= A Short Vision =

1956 animated horror film

The title card of A Short Vision.

A Short Vision is a British adult animated short film by Joan and Peter Foldes released in 1956. The film, inspired by one of Peter's poems, depicts the destruction of the world, including mankind. The film's music was composed by Mátyás Seiber, who composed music for Animal Farm two years earlier.

A Short Vision gained notoriety when it was shown on The Ed Sullivan Show on 27 May 1956. This, however, made it controversial. Due to popular demand, it was shown again on 10 June.

==Origins==
A Short Vision was inspired by a poem composed by Peter Foldes while on a boat from Australia in October 1954. Peter was creative artist for the film, while his wife Joan was responsible for the animation stand, the lighting and some of the animation. The film was produced in the Foldes' kitchen. and was funded by the British Film Institute's Experimental Film Fund. The scheme also funded an earlier Foldes' animation entitled Animated Genesis about a society which is under threat from a tyrant.

==Synopsis==

It, itself.

The film opens with a shot from a bedroom window. It pans to the sky as the narrator (James McKechnie) recalls the time he looked out his window. He saw an object flying through the sky. Throughout the film the object is only referred to as It. Although It (bearing an uncanny resemblance to the B-2 stealth bomber or black triangle UFO, though likely inspired by the YB-35 or YB-49) was very far away and seemed to move slowly, it came swiftly and was unnoticed. When It flew over the mountain, the leopard and the deer looked up. When they saw It, the deer ran free from the leopard's claws and they both hide in fear.

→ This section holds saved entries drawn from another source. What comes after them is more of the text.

(** On a platform of [N] processors the three-domain display prints
    min([N], [MAX_PROCESSORS]) lines; line [i] carries the identifier
    gathered for processor [i], and for shifts
    [LogicalProcessorShift <= PackageShift < 32] its three fields rebuild a
    32-bit identifier: [ApicId = PKG * 2^PackageShift
    + CORE * 2^LogicalProcessorShift + LP], with [LP] below
    [2^LogicalProcessorShift] and [CORE] below
    [2^(PackageShift - LogicalProcessorShift)]. *)
Theorem Display_ThreeDomainDisplay_identifiers (m : MACHINE)
    (Leaf PackageShift LogicalProcessorShift : Z) :
  0 <= Tools_GetNumberOfProcessors m ->
  0 <= LogicalProcessorShift <= PackageShift -> PackageShift < 32 ->
  exists m' rows,
    Display_ThreeDomainDisplay m Leaf PackageShift LogicalProcessorShift
    = Done (m', ThreeDomainDisplay_masks PackageShift LogicalProcessorShift, rows)
    /\ Z.of_nat (length rows) = Z.min (Tools_GetNumberOfProcessors m) MAX_PROCESSORS
    /\ forall (i : nat) ApicId PKG CORE LP,
         rows !! i = Some (ApicId, PKG, CORE, LP) ->
         ApicId = platform_id_by_strategy (Eax (Tools_ReadCpuid m 0 0))
                    (affinity_after m (S i))
         /\ (0 <= ApicId < 2 ^ 32 ->
             ApicId = PKG * 2 ^ PackageShift + CORE * 2 ^ LogicalProcessorShift + LP
             /\ 0 <= CORE < 2 ^ (PackageShift - LogicalProcessorShift)
             /\ 0 <= LP < 2 ^ LogicalProcessorShift).
Proof.
  intros Hprocs HLP HP.
  destruct (GatherPlatformApicIds_run m (replicate (Z.to_nat MAX_PROCESSORS) 0)
              MAX_PROCESSORS Hprocs)
    as (a & Hrun & Hlen & Hids & _).
  { rewrite length_replicate. unfold MAX_PROCESSORS. lia. }
  rewrite length_replicate in Hlen.
  assert (EN : gathered_count m MAX_PROCESSORS
               = Z.min (Tools_GetNumberOfProcessors m) MAX_PROCESSORS)
    by (unfold gathered_count; lia).
  rewrite EN in *.
  set (N := Z.min (Tools_GetNumberOfProcessors m) MAX_PROCESSORS) in *.
  assert (HN : 0 <= N <= 1024) by (unfold N, MAX_PROCESSORS; lia).
  exists (affinity_after m (Z.to_nat N)),
         (map (ThreeDomainDisplay_row PackageShift LogicalProcessorShift)
            (take (Z.to_nat N) a)).
  split; [|split].
  - unfold Display_ThreeDomainDisplay. rewrite Hrun. cbn [bind].
    rewrite ThreeDomainDisplay_loop; [reflexivity| |unfold MAX_PROCESSORS; lia].
    rewrite Hlen. unfold MAX_PROCESSORS. lia.
  - rewrite length_map, length_take, Hlen. unfold MAX_PROCESSORS. lia.
  - intros i ApicId PKG CORE LP Hrow.
    change (map ?f ?l) with (f <$> l) in Hrow.
    apply list_lookup_fmap_Some in Hrow as (A & Hrow & HA). symmetry in Hrow.
    assert (Hi : (i < Z.to_nat N)%nat).
    { apply lookup_lt_Some in HA. rewrite length_take in HA. lia. }
    rewrite lookup_take_lt in HA by exact Hi.
    rewrite Hids in HA by lia. injection HA as <-.
    set (A := platform_id_by_strategy (Eax (Tools_ReadCpuid m 0 0))
                (affinity_after m (S i))) in *.
    assert (EA : ApicId = A).
    { unfold ThreeDomainDisplay_row, ThreeDomainDisplay_masks in Hrow.
      injection Hrow as -> _ _ _. reflexivity. }
    split; [exact EA|]. intros HA32. subst ApicId.
    rewrite ThreeDomainDisplay_row_fields in Hrow by lia.
    injection Hrow as <- <- <-.
    apply three_fields_rebuild; lia.
Qed.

When It flew over the fields, the owl and the rat looked up, and the rat ran free of the owl's claws and they both hide in fear.

When It flies over the city, everyone is asleep except for their leaders and their wise men, who all look up at It, but it is too late. It detonates, producing a mushroom cloud which engulfs the city, melting the eyes and flesh of the leaders, killing and destroying everything and everyone that has witnessed It. However, It also destroys the sleeping people and everyone else who have not seen It. It then engulfs the mountain and the fields, destroying them also. In the end, there is nothing left except a tiny flame. Then the narrator sees It flying around the flame like a moth, and then It, too is destroyed. Then, finally, the flame dies, leaving nothingness.

==The Ed Sullivan Show==

The mushroom cloud produced by It.

Ed Sullivan saw A Short Vision in England, and promised an American showing. He said his motive was a "plea for peace". However, he may have shown it because of his relationship with George K. Arthur, A Short Visions distributor. Ten days after he saw it, Sullivan showed A Short Vision on his popular Sunday night show The Ed Sullivan Show on 27 May 1956. Sullivan told the audience to tell their children in the room to not be alarmed, because of its animated nature. The film was very popular, and when it was shown again on 10 June, Sullivan told parents to take children out of the room.

Sullivan was incorrect when he said before the first showing that the film depicts the effects of a hydrogen bomb on an "animal population". The film avoids all modern references, and all animal and human life is destroyed. Sullivan may not have watched the entire film before broadcasting it on his show, since the start begins with a deer, a leopard, an owl, and a rat.